• Data records:
(* ===== verification/BaseChain.v ===== *)
(** * Base chains (src/basechain.hpp, src/basechain.cpp)

    The interface [BaseChain] through which the program sees a blockchain, and
    what its clients rely on.  The methods may change the state [B] of the
    connector, and may throw.

    - [BaseChain] has the abstract methods;
    - [Connector] is the contract: the answers of a connector describe a main
      chain, its [View], which may evolve between calls;
    - [Serves] is the contract of a connector whose chain stands still and that
      does not fail, which is what termination of the sync depends on. *)

From S2P Require Import Prelude Json BlockData.

Section Interface.
Context {J : JsonCpp}.

(** The virtual methods.  [bc_VerifyMessage] returns the out-parameter [addr] if
    the method returns true. *)
Class BaseChain (B : Type) := {
  bc_Start : M B unit;
  bc_EnablePending : M B bool;
  bc_GetTipHeight : M B Z;
  bc_GetBlockRange : Z -> Z -> M B (list BlockData);
  bc_GetMainchainHeight : string -> M B Z;
  bc_GetMempool : M B (list string);
  bc_VerifyMessage : string -> string -> M B (option string);
  bc_GetChain : M B string;
  bc_GetVersion : M B Z
}.

(** ** Callbacks *)

(** The interface [BaseChain::Callbacks], acting on a state [S]. *)
Record Callbacks (S : Type) := {
  cb_TipChanged : string -> M S unit;
  cb_PendingMoves : list MoveData -> M S unit
}.
#[global] Arguments cb_TipChanged {S}.
#[global] Arguments cb_PendingMoves {S}.

(** [BaseChain::SetCallbacks], [BaseChain::TipChanged] and
    [BaseChain::PendingMoves]; the pointer is [None] for null. *)
Definition SetCallbacks {S} (c : option (Callbacks S)) (old : option (Callbacks S))
  : option (Callbacks S) := c.

Definition TipChanged {S} (cb : option (Callbacks S)) (tip : string) : M S unit :=
  match cb with Some c => cb_TipChanged c tip | None => ret tt end.

Definition PendingMoves {S} (cb : option (Callbacks S)) (moves : list MoveData)
  : M S unit :=
  match cb with Some c => cb_PendingMoves c moves | None => ret tt end.

(** ** The chain that a connector describes *)

Record View := { v_tip : Z; v_at : Z -> option BlockData }.

(** The blocks from height [start] on, at most [n] of them. *)
Fixpoint slice (ch : Z -> option BlockData) (start : Z) (n : nat) : list BlockData :=
  match n with
  | O => []
  | S n' =>
      match ch start with
      | Some b => b :: slice ch (start + 1) n'
      | None => []
      end
  end.

(** The contract.  [cn_evolves] says how the chain may change over time. *)
Class Connector {B} (BC : BaseChain B) := {
  cn_ok : B -> Prop;
  cn_view : B -> View;
  cn_evolves : View -> View -> Prop;
  cn_evolves_refl :: Reflexive cn_evolves;
  cn_evolves_trans :: Transitive cn_evolves;
  cn_tip : forall b r b', cn_ok b -> bc_GetTipHeight b = (r, b') ->
    cn_ok b' /\ cn_evolves (cn_view b) (cn_view b') /\
    forall t, r = Ok t -> t = v_tip (cn_view b');
  cn_range : forall b start count r b', cn_ok b -> 0 <= start -> 0 <= count ->
    start + count < 2 ^ 63 -> bc_GetBlockRange start count b = (r, b') ->
    cn_ok b' /\ cn_evolves (cn_view b) (cn_view b') /\
    forall l, r = Ok l -> l = slice (v_at (cn_view b')) start (Z.to_nat count)
}.

(** A connector in a state with [R] serves the chain [ch] up to the tip [T]. *)
Record Serves {B} (BC : BaseChain B) (R : B -> Prop) (T : Z)
  (ch : Z -> option BlockData) : Prop := {
  serves_tip : forall b, R b -> exists b', bc_GetTipHeight b = (Ok T, b') /\ R b';
  serves_range : forall b start count, R b -> 0 <= start <= i64_max ->
    0 <= count < 2 ^ 32 -> exists b', bc_GetBlockRange start count b
               = (Ok (slice ch start (Z.to_nat count)), b') /\ R b'
}.

(** ** Lemmas on slices *)

Lemma slice_length ch start n : (length (slice ch start n) <= n)%nat.
Proof.
  revert start. induction n as [|n IH]; intros start; cbn; [lia|].
  destruct (ch start); cbn; [|lia]. specialize (IH (start + 1)). lia.
Qed.

Lemma slice_ext ch ch' start n : (forall h, start <= h -> ch h = ch' h) ->
  slice ch start n = slice ch' start n.
Proof.
  revert start. induction n as [|n IH]; intros start Heq; cbn; [done|].
  rewrite <- Heq by lia. destruct (ch start); [|done]. f_equal. apply IH. intros h Hh. apply Heq. lia.
Qed.

Lemma slice_lookup ch start n i b : slice ch start n !! i = Some b ->
  ch (start + Z.of_nat i) = Some b.
Proof.
  revert start i. induction n as [|n IH]; intros start i; cbn; [by rewrite lookup_nil|].
  destruct (ch start) eqn:E; cbn; [|by rewrite lookup_nil].
  destruct i as [|i]; cbn.
  - intros [= <-]. by rewrite Z.add_0_r.
  - intros H%IH. rewrite <- H. f_equal. lia.
Qed.

Lemma slice_full ch start n :
  (forall i, (i < n)%nat -> is_Some (ch (start + Z.of_nat i))) ->
  length (slice ch start n) = n.
Proof.
  revert start. induction n as [|n IH]; intros start H; cbn; [done|].
  destruct (H 0%nat) as [b Hb]; [lia|]. rewrite Z.add_0_r in Hb. rewrite Hb. cbn.
  f_equal. apply IH. intros i Hi. replace (start + 1 + Z.of_nat i) with
    (start + Z.of_nat (S i)) by lia. apply H. lia.
Qed.

(** A list with the right blocks in the right places is the slice. *)
Lemma slice_eq ch start (l : list BlockData) :
  (forall i b, l !! i = Some b -> ch (start + Z.of_nat i) = Some b) ->
  l = slice ch start (length l).
Proof.
  revert start. induction l as [|b l IH]; intros start H; cbn; [done|].
  pose proof (H 0%nat b eq_refl) as Hb. rewrite Z.add_0_r in Hb. rewrite Hb.
  f_equal. apply IH. intros i b' Hi. replace (start + 1 + Z.of_nat i) with
    (start + Z.of_nat (S i)) by lia. by apply H.
Qed.

Lemma slice_elem ch start n b : b ∈ slice ch start n ->
  exists i, (i < n)%nat /\ ch (start + Z.of_nat i) = Some b.
Proof.
  intros [i Hi]%list_elem_of_lookup. exists i.
  split; [|by eapply slice_lookup].
  apply lookup_lt_Some in Hi. pose proof (slice_length ch start n). lia.
Qed.

(** The slice ends where the chain ends. *)
Lemma slice_beyond ch n : forall start m, (n <= m)%nat -> ch (start + Z.of_nat n) = None ->
  slice ch start m = slice ch start n.
Proof.
  induction n as [|n IH]; intros start m Hm Hn; cbn [slice].
  - rewrite Z.add_0_r in Hn. destruct m as [|m]; cbn [slice]; [done|by rewrite Hn].
  - destruct m as [|m]; [lia|]. cbn [slice]. destruct (ch start); [|done]. f_equal.
    apply IH; [lia|]. rewrite <- Hn. f_equal. lia.
Qed.
End Interface.

(** ** A concrete chain

    For the examples: a connector that holds a list of blocks, the first of which
    is at height [fx_start]. *)
Module Fixed.
Section Fixed.
Context {J : JsonCpp}.

Record Chain := { fx_start : Z; fx_blocks : list BlockData }.

Definition fx_at (c : Chain) (h : Z) : option BlockData :=
  if fx_start c <=? h then fx_blocks c !! Z.to_nat (h - fx_start c) else None.

Definition fx_tip (c : Chain) : Z := fx_start c + Z.of_nat (length (fx_blocks c)) - 1.

Definition fx_height (c : Chain) (hash : string) : Z :=
  match list_find (fun b => blk_hash b = hash) (fx_blocks c) with
  | Some (i, _) => fx_start c + Z.of_nat i
  | None => -1
  end.

#[export] Instance fixed_chain : BaseChain Chain := {|
  bc_Start := ret tt;
  bc_EnablePending := ret false;
  bc_GetTipHeight := c <- get;; ret (fx_tip c);
  bc_GetBlockRange start count := c <- get;; ret (slice (fx_at c) start (Z.to_nat count));
  bc_GetMainchainHeight hash := c <- get;; ret (fx_height c hash);
  bc_GetMempool := ret [];
  bc_VerifyMessage _ _ := ret None;
  bc_GetChain := ret "main"%string;
  bc_GetVersion := ret 1
|}.

Definition fx_view (c : Chain) : View := {| v_tip := fx_tip c; v_at := fx_at c |}.

(** Every block is at its height. *)
Definition fx_ok (c : Chain) : Prop :=
  0 <= fx_start c /\ 0 <= fx_tip c < 2 ^ 62 /\
  forall h b, fx_at c h = Some b -> blk_height b = h.

#[export] Program Instance fixed_connector : Connector fixed_chain := {|
  cn_ok := fx_ok;
  cn_view := fx_view;
  cn_evolves := eq
|}.
Next Obligation. intros b r b' Hok [= <- <-]. split_and!; [done..|]. by intros t [= <-]. Qed.
Next Obligation.
  intros b start count r b' Hok _ _ _ [= <- <-]. split_and!; [done..|]. by intros l [= <-].
Qed.

Lemma fixed_Serves c : Serves fixed_chain (eq c) (fx_tip c) (fx_at c).
Proof.
  split.
  - intros b <-. by exists c.
  - intros b start count <- _ _. by exists c.
Qed.
End Fixed.
End Fixed.
(** The branch of a new tip starts above the genesis block. *)
Lemma rooted_fork g m blk ra bs : Inv m -> rooted g m -> genuine blk ->
  m !! attach_point m blk = Some ra -> fork_path m (attach_point m blk) bs ->
  hgt g < blk_height blk + 1 - Z.of_nat (length (attached_path m blk bs)).
Proof.
  intros HI Hroot (_ & _ & Hh & Hph & _) Ha Hp.
  pose proof (rooted_above g m _ _ HI Hroot Ha) as Hab.
  destruct (row_genuine _ _ _ HI Ha) as (_ & Hrah & _).
  assert (Hlen : hgt g + Z.of_nat (length bs) <= row_height ra).
  { destruct (last bs) as [d|] eqn:Hl.
    - pose proof (fork_path_length _ _ _ _ HI Hp Hl _ Ha).
      destruct (rooted_path _ _ _ _ _ HI Hroot Hp Hl). lia.
    - apply last_None in Hl as ->. cbn. destruct Hab as [E|?]; [rewrite E in *|]; lia. }
  unfold attach_point, attached_path in *.
  destruct (m !! blk_hash blk); cbn [length]; rewrite length_map; lia.
Qed.

(** A new tip leaves the genesis block on the main chain. *)
Lemma rooted_tip_set g m blk n m' : Inv m -> rooted g m -> genuine blk ->
  is_Some (m !! attach_point m blk) -> tip_set m blk n m' -> rooted g m'.
Proof.
  intros HI Hroot Hg [ra Ha] [HI' (rt & Ht & Hth & Htp) Hsame (bs & Hp & Hmain) _].
  pose proof Hroot as (rg & Hrg & Hbg & Hup). pose proof Hg as (_ & _ & _ & Hph & _).
  assert (Hstored : forall h, is_Some (m !! h) -> is_Some (m' !! h)).
  { intros h Hh. destruct (decide (h = blk_hash blk)) as [->|Hne].
    - exists rt. apply Ht.
    - by apply (same_row_is_Some m m' h (Hsame _ Hne)). }
  destruct (Hstored g) as [rg' Hrg']; [by eexists|]. exists rg'. split_and!; [done| |].
  - apply (Hmain _ _ Hrg'). right. exists rg. split_and!; [done|done|].
    destruct (row_genuine _ _ _ HI Hrg) as (_ & -> & _).
    by apply (rooted_fork g m blk ra).
  - intros h r Hr. destruct (decide (h = blk_hash blk)) as [->|Hne].
    + rewrite (proj1 Ht) in Hr. injection Hr as <-. rewrite Htp. unfold attach_point in Ha.
      destruct (m !! blk_hash blk) as [r0|] eqn:Er; [|right; apply Hstored; by eexists].
      destruct Hg as (_ & -> & _). destruct (row_genuine _ _ _ HI Er) as (<- & _).
      destruct (Hup _ _ Er); [by left|right; by apply Hstored].
    + destruct (proj1 (same_row_is_Some m m' h (Hsame _ Hne))) as [r0 Hr0]; [by eexists|].
      destruct (same_row_parent _ _ _ _ _ (Hsame _ Hne) Hr0 Hr) as [-> _].
      destruct (Hup _ _ Hr0); [by left|right; by apply Hstored].
Qed.
(** What an update of the tip leaves behind. *)
Record tip_is (g : string) t blk t' (n : Z) : Prop := {
  ti_tree : good_tree g t' n;
  ti_top : exists r, is_top (rows t') (blk_hash blk) r /\ row_height r = blk_height blk;
  ti_block : blocks t' !! blk_hash blk = Some blk;
  ti_stored : forall h, h = blk_hash blk \/ is_Some (rows t !! h) -> is_Some (rows t' !! h);
  ti_throw : shouldThrow t' = shouldThrow t
}.

Lemma test_SetTip g t n blk : good_tree g t n -> genuine blk -> blk_hash blk <> EmptyString ->
  is_Some (rows t !! attach_point (rows t) blk) -> 0 < n < i64_max ->
  exists t', SetTip blk t = (Ok blk, t') /\ tip_is g t blk t' (n + 2).
Proof.
  intros Hg Hgen Hne Ha Hn. pose proof (gt_Inv _ _ _ Hg) as HI.
  destruct (SetTip_run (chain t) blk n) as (old & ro & m' & Ht & Hrun & Hset);
    [done|done|by apply (gt_below g)|done|eapply rooted_retained; [done|by eapply gt_root]|done|].
  exists (set_chain (Chainstate.set_blocks m' (chain t)) (set_blocks (<[blk_hash blk := blk]> (blocks t)) t)).
  split.
  { unfold SetTip. rewrite modify_bind. unfold on_chain, zoom, bind. cbn. by rewrite Hrun. }
  pose proof Hset as [HI' (r & Htop & Hh & _) Hsame _ Hb'].
  split; [split|by exists r| | |done]; cbn.
  - done.
  - done.
  - by eapply rooted_tip_set; [|apply (gt_root _ _ _ Hg)|..].
  - intros h rh Hr. destruct (decide (h = blk_hash blk)) as [->|Hneq].
    + exists blk. by rewrite lookup_insert_eq.
    + rewrite lookup_insert_ne by done.
      destruct (proj1 (same_row_is_Some _ _ _ (Hsame _ Hneq))) as [r0 Hr0]; [by eexists|].
      by apply (gt_blocks _ _ _ Hg _ _ Hr0).
  - apply lookup_insert_eq.
  - intros h Hs. destruct (decide (h = blk_hash blk)) as [->|Hneq]; [exists r; apply Htop|].
    destruct Hs as [?|Hs]; [done|]. by apply (same_row_is_Some _ _ _ (Hsame _ Hneq)).
Qed.

Lemma test_SetGenesis blk : genuine blk -> blk_hash blk <> EmptyString ->
  exists t', SetGenesis blk new_chain = (Ok blk, t') /\ tip_is (blk_hash blk) new_chain blk t' 2.
Proof.
  intros Hgen Hne.
  destruct (ImportTip_run SetupSchema blk 1) as (m' & Hrun & [HI' Hsole Hb' _ Honly]);
    [apply Inv_empty|done|by intros h r Hr|apply map_Forall_empty|done|].
  exists (set_chain (Chainstate.set_blocks m' SetupSchema) (set_blocks (<[blk_hash blk := blk]> ∅) new_chain)).
  split.
  { unfold SetGenesis. rewrite modify_bind. unfold on_chain, zoom, bind. cbn. by rewrite Hrun. }
  assert (Hone : forall h r, m' !! h = Some r -> h = blk_hash blk).
  { intros h r Hr. destruct (Honly h) as [?|[? Hx]]; [by eexists|done|].
    cbn in Hx. by rewrite lookup_empty in Hx. }
  destruct (sole_main_ends _ _ _ Hsole) as (r & Htop & _ & Hh).
  split; [split|by exists r| | |done]; cbn.
  - done.
  - done.
  - exists r. split_and!; [apply Htop|apply Htop|]. intros h r' Hr'. left. by apply (Hone _ r').
  - intros h r' Hr'. rewrite (Hone _ _ Hr'). exists blk. by rewrite lookup_insert_eq.
  - apply lookup_insert_eq.
  - intros h [->|[? Hs]]; [exists r; apply Htop|by rewrite lookup_empty in Hs].
Qed.

Lemma tip_is_at g t blk t' n : genuine blk -> tip_is g t blk t' n -> test_at t' (blk_height blk) = Some blk.
Proof.
  intros (_ & _ & _ & _ & Hmax) [Hg (r & (Hr & Hb & _) & Hh) Hbl _ _].
  destruct (test_at_spec g t' n (blk_height blk) Hg) as
    [(h & rh & b & _ & -> & Hb' & _ & _ & _ & Hrh & Hbh & Hhh)|(_ & _ & Hno)]; [lia| |by destruct (Hno _ _ Hr Hb)].
  pose proof (inv_uniq _ (gt_Inv _ _ _ Hg) _ _ _ _ Hr Hrh ltac:(congruence) ltac:(congruence)) as <-.
  congruence.
Qed.

(** ** A run of a test *)

(** The blocks are attached one after the other, each to one that is there; a block that
    is there already may become the tip again. *)
Fixpoint grows (seen : list string) (l : list BlockData) : Prop :=
  match l with
  | [] => True
  | b :: l' => genuine b /\ blk_hash b <> EmptyString /\
      (blk_hash b ∈ seen \/ blk_parent b ∈ seen) /\ grows (blk_hash b :: seen) l'
  end.

Definition new_tips (l : list BlockData) : M TestBaseChain unit :=
  forM l (fun b => SetTip b;; ret tt).
(* ===== verification/Locks.v ===== *)
(** * Threads and mutexes

    What the threads of the program do with its mutexes: a small language of
    statements that lock mutexes by scope, wait on condition variables, start other threads
    and join them, with the branches that depend on data left open; and the
    interleavings of threads.

    [check] decides that a program takes mutexes in the order of a ranking and
    keeps to the scopes.  Programs that pass it can only be blocked for good at a
    [join]. *)

From S2P Require Import Prelude.

Section Locks.
Context {mutex : Type} {mutex_dec : EqDecision mutex}.

(** [Guard] is a [lock_guard] or [unique_lock] with its scope; [Leave] and [Enter] are
    [unlock] and [lock] (and what remains of a scope that has been entered);
    [CondWait] waits on a condition variable with the lock on the mutex, and
    [Asleep] is a thread that does.  A thread is a number. *)
Inductive stmt :=
  | Skip
  | Seq (a b : stmt)
  | Guard (m : mutex) (a : stmt)
  | Leave (m : mutex)
  | Enter (m : mutex)
  | Either (a b : stmt)
  | Loop (a : stmt)
  | CondWait (m : mutex)
  | Asleep (m : mutex)
  | Spawn (t : nat) (a : stmt)
  | Join (ts : list nat).

Fixpoint seq (l : list stmt) : stmt :=
  match l with [] => Skip | [a] => a | a :: l' => Seq a (seq l') end.

(** What each thread still has to do, and who has which mutex. *)
Record config := {
  pool : gmap nat (list stmt);
  owner : mutex -> option nat
}.

Definition own (m : mutex) (o : option nat) (f : mutex -> option nat) : mutex -> option nat :=
  fun m' => if decide (m' = m) then o else f m'.

Definition put (i : nat) (code : list stmt) (c : config) : config :=
  {| pool := <[i := code]> (pool c); owner := owner c |}.

Definition put_own (i : nat) (code : list stmt) (m : mutex) (o : option nat) (c : config) : config :=
  {| pool := <[i := code]> (pool c); owner := own m o (owner c) |}.

Definition finished (c : config) (t : nat) : bool :=
  match pool c !! t with Some (_ :: _) => false | _ => true end.

(** One step of thread [i]; [choice] decides an open branch.  A condition variable can
    wake up at any time (by a notification, the timeout or spuriously). *)
Definition step_thread (i : nat) (choice : bool) (c : config) : option config :=
  code ← pool c !! i;
  match code with
  | [] => None
  | Skip :: k => Some (put i k c)
  | Seq a b :: k => Some (put i (a :: b :: k) c)
  | Guard m a :: k =>
      match owner c m with
      | None => Some (put_own i (a :: Leave m :: k) m (Some i) c)
      | Some _ => None
      end
  | Enter m :: k =>
      match owner c m with None => Some (put_own i k m (Some i) c) | Some _ => None end
  | Leave m :: k =>
      if decide (owner c m = Some i) then Some (put_own i k m None c) else None
  | Either a b :: k => Some (put i ((if choice then a else b) :: k) c)
  | Loop a :: k => Some (put i (if choice then a :: Loop a :: k else k) c)
  | CondWait m :: k =>
      if decide (owner c m = Some i) then Some (put_own i (Asleep m :: k) m None c) else None
  | Asleep m :: k => Some (put i (Enter m :: k) c)
  | Spawn t a :: k =>
      Some (put i k (if pool c !! t is Some _ then c else put t [a] c))
  | Join ts :: k => if forallb (finished c) ts then Some (put i k c) else None
  end.

Definition schedule := list (nat * bool).

Fixpoint run_threads (sch : schedule) (c : config) : option config :=
  match sch with
  | [] => Some c
  | (i, choice) :: sch' => c' ← step_thread i choice c; run_threads sch' c'
  end.

(** ** The discipline

    The mutexes have ranks.  A thread takes a mutex only when it [may_lock] it and all
    those that it has already are of lower rank.  Only the thread [main] joins others, with
    mutexes for which that is allowed by [join_ok]. *)

Context (rank : mutex -> nat) (main : nat).
Context (may_lock : nat -> mutex -> bool) (join_ok : list mutex -> list nat -> bool).

Definition above (h : list mutex) (m : mutex) : bool :=
  forallb (fun m' => (rank m' <? rank m)%nat) h.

• Exercise description: Your task is to return each line of the data above that contains the string "returns".

• Answer:
(** The virtual methods.  [bc_VerifyMessage] returns the out-parameter [addr] if
    the method returns true. *)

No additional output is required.